住友電工子会社のネットワークインテグレータであるスターネットは、4月1日から法人向け携帯データ通信サービス「STAR-Remote 3G」を開始する。NTTドコモから携帯電話網を借り受け、自社ブランドで携帯データ通信サービスを提供する。スターネットがいわゆる「MVNO」(仮想移動体通信事業者)となる。

 サービスの特徴は(1)独自の料金設定、(2)セキュリティの確保、(3)LAN・WANも含めた一体運用を提供することだ。携帯電話会社では対応しきれないきめ細やかな対応を売りにする。

 料金設定は1ユーザー当たり月額2900~4800円の準定額制となる。プランごとに設定された通信データ量の上限までは定額で利用でき、それを超えると従量課金になる。携帯電話会社との違いは複数のユーザーで上限データ量を分け合えること。例えば150万パケットのプランを10人で契約すると、10人合計で1500万パケットに達するまで定額料金で利用できる。このほか、ユーザーの利用実態に応じて、細かい料金設定を行う「カスタマイズプラン」も提供する。

 セキュリティ確保の手段は接続方法で2パターンある。一つは、携帯データ通信網をIP-VPNなどのWANと直結する閉域接続タイプ。スターネットのセンターに設置したゲートウエイ装置で携帯データ通信網とWANを接続する。インターネットを介さずにイントラネットに接続できるため、不正アクセスやウイルス感染のリスクを低減できる。5万円の月額料金と、スターネットのセンターに接続するためのアクセス回線料金がかかる。

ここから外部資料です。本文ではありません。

(* ===== verification/Causality.v ===== *)
(** Vector clocks compute happens-before.

    A computation is a set of nodes, each on a clock, with the nodes it directly
    depends on. A log lists the nodes in an order in which they were processed.
    A clock that ticks at (some of) its nodes and takes over the vector times of
    the nodes it depends on represents, component by component, the latest tick
    it depends on; comparing two vector times then decides whether one node
    happens before the other. The algorithms instantiate nodes and dependencies;
    vector times are the sparse ones of the code. *)
From stdpp Require Import base numbers option relations list.
From S2P Require Import Prelude.
From S2P Require Import VectorTime.
From S2P Require Import VectorTimeProofs.
From S2P Require Import RaceProofs.
Import VT.

Section causality.
Context {N : Type} `{!EqDecision N} (preds : N → list N) (clk : N → Z) (ticks : N → bool).

(** [m] is [n], or [n] depends on it. *)
Definition hb : N → N → Prop := rtc (λ m n, m ∈ preds n).

Lemma hb_inv m n : hb m n ↔ m = n ∨ ∃ p, p ∈ preds n ∧ hb m p.
Proof.
  split.
  - intros [->|(p & Hh & Hp)]%rtc_inv_r; [by left|]. right. eauto.
  - intros [->|(p & Hp & Hh)]; [apply rtc_refl|]. by eapply rtc_r.
Qed.

Lemma hb_trans l m n : hb l m → hb m n → hb l n.
Proof. intros H1 H2. by etrans. Qed.

Lemma hb_pred p n : p ∈ preds n → hb p n.
Proof. intros Hp. by apply rtc_once. Qed.

(** Logs, the newest node first: a node is processed once, after the nodes it
    depends on, and depends on every earlier node of its clock. *)
Inductive log : list N → Prop :=
  | log_nil : log []
  | log_cons n l :
      log l → n ∉ l → (∀ p, p ∈ preds n → p ∈ l) → (∀ m, m ∈ l → clk m = clk n → hb m n) → log (n :: l).

Lemma log_closed l n p : log l → n ∈ l → p ∈ preds n → p ∈ l.
Proof.
  induction 1 as [|n' l Hl IH Hn Hp _]; [by intros ?%elem_of_nil|].
  intros [->|Hin]%elem_of_cons Hpn; apply elem_of_cons; right; auto.
Qed.

Lemma log_hb l m n : log l → n ∈ l → hb m n → m ∈ l.
Proof.
  intros Hl Hn Hh. induction Hh as [|m y n Hp Hh IH]; [done|]. eapply log_closed; [done|by apply IH|done].
Qed.

(** Ticks of clock [q], and the number of the tick of a node. *)
Fixpoint count (l : list N) (q : Z) : Z :=
  match l with [] => 0 | n :: l => (if ticks n && (clk n =? q) then 1 else 0) + count l q end.

Fixpoint rank (l : list N) (n : N) : Z :=
  match l with [] => 0 | m :: l' => if decide (m = n) then count l (clk n) else rank l' n end.

Lemma count_range l q : 0 <= count l q <= Z.of_nat (length l).
Proof. induction l as [|n l IH]; simpl; [lia|]. destruct (_ && _); lia. Qed.

Lemma rank_cons l m n : m ≠ n → rank (m :: l) n = rank l n.
Proof. intros H. simpl. by rewrite decide_False. Qed.

Lemma rank_head l n : ticks n = true → rank (n :: l) n = 1 + count l (clk n).
Proof. intros H. simpl. by rewrite decide_True, H, Z.eqb_refl. Qed.

Lemma rank_le l n : n ∈ l → 0 <= rank l n <= count l (clk n).
Proof.
  induction l as [|m l IH]; [by intros ?%elem_of_nil|]. intros Hin. simpl.
  destruct (decide (m = n)) as [->|Hne].
  - destruct (_ && _); pose proof (count_range l (clk n)); lia.
  - apply elem_of_cons in Hin as [|Hin]; [done|]. specialize (IH Hin). destruct (_ && _); lia.
Qed.

Lemma rank_pos l n : n ∈ l → ticks n = true → 1 <= rank l n.
Proof.
  induction l as [|m l IH]; [by intros ?%elem_of_nil|]. intros Hin Ht.
  destruct (decide (m = n)) as [->|Hne]; [rewrite rank_head by done; pose proof (count_range l (clk n)); lia|].
  rewrite rank_cons by done. apply elem_of_cons in Hin as [|Hin]; [done|]. auto.
Qed.

(** On one clock, happens-before is the order of the ranks. *)
Lemma rank_hb l m n :
  log l → m ∈ l → n ∈ l → clk m = clk n → ticks m = true → rank l m <= rank l n → hb m n.
Proof.
  induction 1 as [|x l Hl IH Hx Hp Hc]; [by intros ?%elem_of_nil|]. intros Hm Hn Hq Ht Hr.
  apply elem_of_cons in Hm as [->|Hm], Hn as [->|Hn]; [apply rtc_refl| |by apply Hc|].
  - rewrite rank_head, rank_cons in Hr by (done || (intros ->; done)). pose proof (rank_le l n Hn).
    rewrite Hq in Hr. lia.
  - rewrite !rank_cons in Hr by (intros ->; done). auto.
Qed.

Lemma hb_rank l m n : log l → n ∈ l → hb m n → clk m = clk n → rank l m <= rank l n.
Proof.
  intros Hlog. revert m n. induction Hlog as [|x l Hl IH Hx Hp Hc]; intros m n Hn Hh Hq; [by apply elem_of_nil in Hn|].
  apply elem_of_cons in Hn as [->|Hn].
  - apply hb_inv in Hh as [->|(p & Hpx & Hh)]; [lia|].
    assert (m ∈ l) as Hm by (eapply log_hb; [done|by apply Hp|done]).
    rewrite (rank_cons l x m) by (intros ->; done). simpl rank at 2. rewrite decide_True by done.
    pose proof (rank_le l m Hm). rewrite Hq in *. simpl. destruct (_ && _); lia.
  - assert (m ∈ l) as Hm by by eapply log_hb.
    rewrite !rank_cons by (intros ->; done). auto.
Qed.

(** No cycles among processed nodes. *)
Lemma hb_antisym l m n : log l → m ∈ l → n ∈ l → hb m n → hb n m → m = n.
Proof.
  intros Hlog. revert m n. induction Hlog as [|x l Hl IH Hx Hp Hc]; intros m n Hm Hn H1 H2; [by apply elem_of_nil in Hm|].
  assert (∀ y, hb x y → y ∈ l → False) as Hno by (intros y H Hy; apply Hx; by eapply log_hb).
  apply elem_of_cons in Hm as [->|Hm], Hn as [->|Hn]; [done|exfalso; eauto|exfalso; eauto|auto].
Qed.

(** ** Vector times that represent a set of nodes *)

Definition repr (l : list N) (t : VectorTime) (D : N → Prop) : Prop :=
  wf t ∧ ∀ q,
    (∀ m, m ∈ l → D m → ticks m = true → clk m = q → 1 + rank l m <= time t q) ∧
    (time t q = 1 ∨ ∃ m, m ∈ l ∧ D m ∧ ticks m = true ∧ clk m = q ∧ time t q = 1 + rank l m).

(** The time of a processed node, and of a clock. *)
Definition stored (l : list N) (t : VectorTime) (n : N) : Prop := n ∈ l ∧ repr l t (λ m, hb m n).
Definition current (l : list N) (t : VectorTime) (q : Z) : Prop := repr l t (λ m, ∃ n, n ∈ l ∧ clk n = q ∧ hb m n).

Lemma repr_ext l t (D D' : N → Prop) : (∀ m, m ∈ l → D m ↔ D' m) → repr l t D → repr l t D'.
Proof.
  intros HD [Hw H]. split; [done|]. intros q. destruct (H q) as [H1 H2]. split.
  - intros m Hm Hd. apply H1; [done|]. by apply HD.
  - destruct H2 as [|(m & Hm & Hd & Hr)]; [by left|right]. exists m. split; [done|]. split; [by apply HD|done].
Qed.

Lemma repr_cons l n t (D D' : N → Prop) :
  n ∉ l → ¬ D' n → (∀ m, m ∈ l → D m ↔ D' m) → repr l t D → repr (n :: l) t D'.
Proof.
  intros Hn Hd HD [Hw H]. split; [done|]. intros q. destruct (H q) as [H1 H2]. split.
  - intros m Hm Hdm Ht Hq. apply elem_of_cons in Hm as [->|Hm]; [done|].
    rewrite rank_cons by (intros ->; done). apply H1; try done. by apply HD.
  - destruct H2 as [|(m & Hm & Hdm & Ht & Hq & Hr)]; [by left|right]. exists m.
    rewrite rank_cons by (intros ->; done). split; [apply elem_of_cons; by right|].
    split; [by apply HD|done].
Qed.

Lemma stored_cons l n t x : log (n :: l) → stored l t x → stored (n :: l) t x.
Proof.
  intros Hlog [Hx Ht]. inversion Hlog as [|? ? Hl Hn Hp Hc]; subst. split; [apply elem_of_cons; by right|].
  eapply repr_cons; [done| | |exact Ht]; [|done]. intros Hh. apply Hn. by eapply log_hb.
Qed.

Lemma current_cons l n t q : log (n :: l) → clk n ≠ q → current l t q → current (n :: l) t q.
Proof.
  intros Hlog Hq Ht. inversion Hlog as [|? ? Hl Hn Hp Hc]; subst. eapply repr_cons; [done| | |exact Ht].
  - intros (x & [->|Hx]%elem_of_cons & Hqx & Hh); [done|]. apply Hn. by eapply log_hb.
  - intros m Hm. split; intros (x & Hx & Hqx & Hh); exists x.
    + split; [apply elem_of_cons; by right|done].
    + apply elem_of_cons in Hx as [->|Hx]; done.
Qed.

Lemma repr_new l (D : N → Prop) : (∀ m, m ∈ l → D m → ticks m = true → False) → repr l new_VectorTime D.
Proof.
  intros H. split; [apply new_wf|]. intros q. rewrite new_time. split; [|by left]. intros m Hm Hd Ht. exfalso. eauto.
Qed.

Lemma repr_join l t1 t2 t D1 D2 :
  repr l t1 D1 → repr l t2 D2 → joined t1 t2 t → repr l t (λ m, D1 m ∨ D2 m).
Proof.
  intros [_ H1] [_ H2] [Hw Ht]. split; [done|]. intros q. rewrite Ht. destruct (H1 q) as [A1 B1], (H2 q) as [A2 B2]. split.
  - intros m Hm [Hd|Hd] Htk Hq; [specialize (A1 m Hm Hd Htk Hq)|specialize (A2 m Hm Hd Htk Hq)]; lia.
  - destruct (Z.max_spec (time t1 q) (time t2 q)) as [ [_ ->]|[_ ->] ].
    + destruct B2 as [|(m & ? & ? & ?)]; [by left|right; exists m; naive_solver].
    + destruct B1 as [|(m & ? & ? & ?)]; [by left|right; exists m; naive_solver].
Qed.

(** Processing a node. [t] is the time of its clock after taking over the times
    of other nodes. *)
Lemma repr_silent l n t (D : N → Prop) :
  log (n :: l) → ticks n = false → repr l t D → (∀ m, m ∈ l → D m ↔ hb m n) →
  repr (n :: l) t (λ m, hb m n).
Proof.
  intros Hlog Hs [Hw H] HD. inversion Hlog as [|? ? Hl Hn Hp Hc]; subst. split; [done|]. intros q.
  destruct (H q) as [H1 H2]. split.
  - intros m [->|Hm]%elem_of_cons Hh Ht Hq; [congruence|]. rewrite rank_cons by (intros ->; done).
    apply H1; try done. by apply HD.
  - destruct H2 as [|(m & Hm & Hd & Ht & Hq & Hr)]; [by left|right]. exists m.
    rewrite rank_cons by (intros ->; done). split; [apply elem_of_cons; by right|]. split; [by apply HD|done].
Qed.

(** The clock of the next node counts its own ticks. *)
Lemma repr_own l n t (D : N → Prop) :
  log (n :: l) → repr l t D → (∀ m, m ∈ l → D m ↔ hb m n) → time t (clk n) = 1 + count l (clk n).
Proof.
  intros Hlog [Hw H] HD. inversion Hlog as [|? ? Hl Hn Hp Hc]; subst. destruct (H (clk n)) as [H1 H2].
  assert (count l (clk n) = 0 ∨ ∃ m, m ∈ l ∧ ticks m = true ∧ clk m = clk n ∧ rank l m = count l (clk n)) as Hcnt.
  { clear -Hl. induction Hl as [|x l Hl IH Hx _ _]; [by left|]. cbn [count]. destruct (ticks x) eqn:Ht; cbn [andb].
    - destruct (Z.eqb_spec (clk x) (clk n)) as [Hq|Hq]; cbn [Z.add].
      + right. exists x. split; [apply elem_of_cons; by left|]. split; [done|]. split; [done|].
        rewrite rank_head by done. by rewrite Hq.
      + destruct IH as [|(m & Hm & ? & ? & ?)]; [by left|right]. exists m. rewrite rank_cons by (intros ->; done).
        split; [apply elem_of_cons; by right|]. done.
    - destruct IH as [|(m & Hm & ? & ? & ?)]; [by left|right]. exists m. rewrite rank_cons by (intros ->; done).
      split; [apply elem_of_cons; by right|]. done. }
  pose proof (count_range l (clk n)) as Hr. destruct Hcnt as [H0|(m & Hm & Ht & Hq & Hrk)].
  - destruct H2 as [->|(m & Hm & _ & Ht & Hq & ->)]; [lia|]. pose proof (rank_le l m Hm). rewrite Hq in *. lia.
  - assert (1 + rank l m <= time t (clk n)) by (apply H1; try done; apply HD; [done|]; by apply Hc).
    destruct H2 as [E|(m' & Hm' & _ & Ht' & Hq' & E)]; [pose proof (rank_pos l m Hm Ht); lia|].
    pose proof (rank_le l m' Hm'). rewrite Hq' in *. lia.
Qed.

Lemma repr_tick l n t (D : N → Prop) :
  log (n :: l) → ticks n = true → is_u32 (clk n) → Z.of_nat (length l) < 4294967290 → repr l t D →
  (∀ m, m ∈ l → D m ↔ hb m n) →
  ∃ t', VectorClock.UpdateLogicTime (clk n) t = Some t' ∧ repr (n :: l) t' (λ m, hb m n).
Proof.
  intros Hlog Hs Hu Hlen Ht HD. pose proof (repr_own l n t D Hlog Ht HD) as Hown.
  inversion Hlog as [|? ? Hl Hn Hp Hc]; subst. pose proof Ht as [Hw H].
  destruct (UpdateLogicTime_spec t (clk n) Hw Hu) as (t' & -> & Hw' & Ht'). exists t'. split; [done|]. split; [done|].
  pose proof (count_range l (clk n)) as Hr. intros q. rewrite Ht'. destruct (H q) as [H1 H2].
  destruct (Z.eqb_spec q (clk n)) as [->|Hq]; cbn [andb].
  - rewrite (proj2 (Z.ltb_lt _ _)) by lia. rewrite Hown. split.
    + intros m [->|Hm]%elem_of_cons Hh Htm Hqm; [rewrite rank_head by done; lia|].
      rewrite rank_cons by (intros ->; done). pose proof (rank_le l m Hm). rewrite Hqm in *. lia.
    + right. exists n. rewrite rank_head by done. split; [apply elem_of_cons; by left|].
      split; [apply rtc_refl|]. split; [done|]. split; [done|]. lia.
  - split.
    + intros m [->|Hm]%elem_of_cons Hh Htm Hqm; [done|]. rewrite rank_cons by (intros ->; done).
      apply H1; try done. by apply HD.
    + destruct H2 as [|(m & Hm & Hd & Htm & Hqm & Hrm)]; [by left|right]. exists m.
      rewrite rank_cons by (intros ->; done). split; [apply elem_of_cons; by right|]. split; [by apply HD|done].
Qed.

(** The time after a node is the time of its clock. *)
Lemma repr_current l n t : log (n :: l) → repr (n :: l) t (λ m, hb m n) → current (n :: l) t (clk n).
Proof.
  intros Hlog. inversion Hlog as [|? ? Hl Hn Hp Hc]; subst. apply repr_ext. intros m Hm. split.
  - intros Hh. exists n. split; [apply elem_of_cons; by left|done].
  - intros (x & [->|Hx]%elem_of_cons & Hq & Hh); [done|]. apply (hb_trans m x n Hh). by apply Hc.
Qed.

(** What the clock of a node knows before it, when every node it depends on
    lies on its clock. *)
Lemma current_before l n t :
  log (n :: l) → (∀ p, p ∈ preds n → clk p = clk n) → current l t (clk n) →
  repr l t (λ m, ∃ x, x ∈ l ∧ clk x = clk n ∧ hb m x) ∧
  ∀ m, m ∈ l → (∃ x, x ∈ l ∧ clk x = clk n ∧ hb m x) ↔ hb m n.
Proof.
  intros Hlog Hown Ht. inversion Hlog as [|? ? Hl Hn Hp Hc]; subst. split; [done|]. intros m Hm. split.
  - intros (x & Hx & Hq & Hh). apply (hb_trans m x n Hh). by apply Hc.
  - intros [->|(p & Hpn & Hh)]%hb_inv; [done|]. exists p. eauto.
Qed.

(** And when it takes over the time of one other node. *)
Lemma join_before l n s t ts t' :
  log (n :: l) → (∀ p, p ∈ preds n → clk p = clk n ∨ p = s) → s ∈ preds n → current l t (clk n) → stored l ts s →
  joined t ts t' →
  repr l t' (λ m, (∃ x, x ∈ l ∧ clk x = clk n ∧ hb m x) ∨ hb m s) ∧
  ∀ m, m ∈ l → (∃ x, x ∈ l ∧ clk x = clk n ∧ hb m x) ∨ hb m s ↔ hb m n.
Proof.
  intros Hlog Hown Hs Ht [Hsl Hts] Hj. inversion Hlog as [|? ? Hl Hn Hp Hc]; subst.
  split; [by eapply repr_join|]. intros m Hm. split.
  - intros [(x & Hx & Hq & Hh)|Hh]; [apply (hb_trans m x n Hh); by apply Hc|].
    apply (hb_trans m s n Hh). by apply hb_pred.
  - intros [->|(p & Hpn & Hh)]%hb_inv; [done|]. destruct (Hown p Hpn) as [Hq| ->]; [left; exists p; eauto|by right].
Qed.

(** ** The comparison *)

Lemma stored_le l m n t :
  log l → m ∈ l → ticks m = true → stored l t n → hb m n ↔ 1 + rank l m <= time t (clk m).
Proof.
  intros Hl Hm Ht [Hn [_ H]]. destruct (H (clk m)) as [H1 H2]. split.
  - intros Hh. by apply H1.
  - intros Hle. pose proof (rank_pos l m Hm Ht). destruct H2 as [|(x & Hx & Hh & Htx & Hq & E)]; [lia|].
    apply (hb_trans m x n); [|done]. apply (rank_hb l); try done. lia.
Qed.

Lemma stored_own l n t : log l → ticks n = true → stored l t n → time t (clk n) = 1 + rank l n.
Proof.
  intros Hl Ht [Hn Hs]. pose proof (proj1 (stored_le l n n t Hl Hn Ht (conj Hn Hs)) (rtc_refl _ _)) as Hle.
  destruct Hs as [_ H]. destruct (H (clk n)) as [_ H2]. pose proof (rank_pos l n Hn Ht).
  destruct H2 as [|(x & Hx & Hh & Htx & Hq & E)]; [lia|]. pose proof (hb_rank l x n Hl Hn Hh Hq). lia.
Qed.

(** The comparison of the code decides whether two nodes are unordered. *)
Lemma concurrent_hb l n1 n2 t1 t2 :
  log l → ticks n1 = true → ticks n2 = true → n1 ≠ n2 → stored l t1 n1 → stored l t2 n2 →
  concurrent t1 (clk n1) t2 (clk n2) = true ↔ ¬ hb n1 n2 ∧ ¬ hb n2 n1.
Proof.
  intros Hl T1 T2 Hne S1 S2. pose proof (stored_own l n1 t1 Hl T1 S1) as O1.
  pose proof (stored_own l n2 t2 Hl T2 S2) as O2. pose proof (proj1 S1) as I1. pose proof (proj1 S2) as I2.
  pose proof (stored_le l n1 n2 t2 Hl I1 T1 S2) as H12. pose proof (stored_le l n2 n1 t1 Hl I2 T2 S1) as H21.
  assert (¬ (hb n1 n2 ∧ hb n2 n1)) as Hanti by (intros [? ?]; apply Hne; by eapply hb_antisym).
  rewrite H12, H21 in *. unfold concurrent, VectorClock.IsNotHappensBefore4. rewrite O1, O2.
  destruct (Z.eqb_spec (1 + rank l n1) (time t2 (clk n1))); [split; [done|lia]|].
  destruct (Z.ltb_spec (1 + rank l n1) (time t2 (clk n1))); rewrite Z.ltb_lt; lia.
Qed.
End causality.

 もう一つは携帯データ通信網から直接インターネットに接続するタイプだ。このタイプではスターネットのセンター内にファイアウオールを設置し、インターネット接続時に必ずファイアウオールを経由するように設定できる。インターネットVPN以外のプロトコルを許可しない設定などが可能。エンドユーザーがイントラネット以外に接続することを防止したりできる。プロトコル単位で接続制限する場合には無償だが、IPアドレスで接続制限するには月額5000円がかかる。

 LAN・WANも含めた一体運用はネットワークインテグレータゆえのサービスだ。スターネットはもともとLANやWANの構築、運用が本業。今回の新サービスの提供で、携帯データ通信まで含めてワンストップで運用管理を請け負えるようになった。

 なお、今回の新サービスでは日本通信がMVNE(携帯電話網の卸売事業者)として協業している(関連記事)。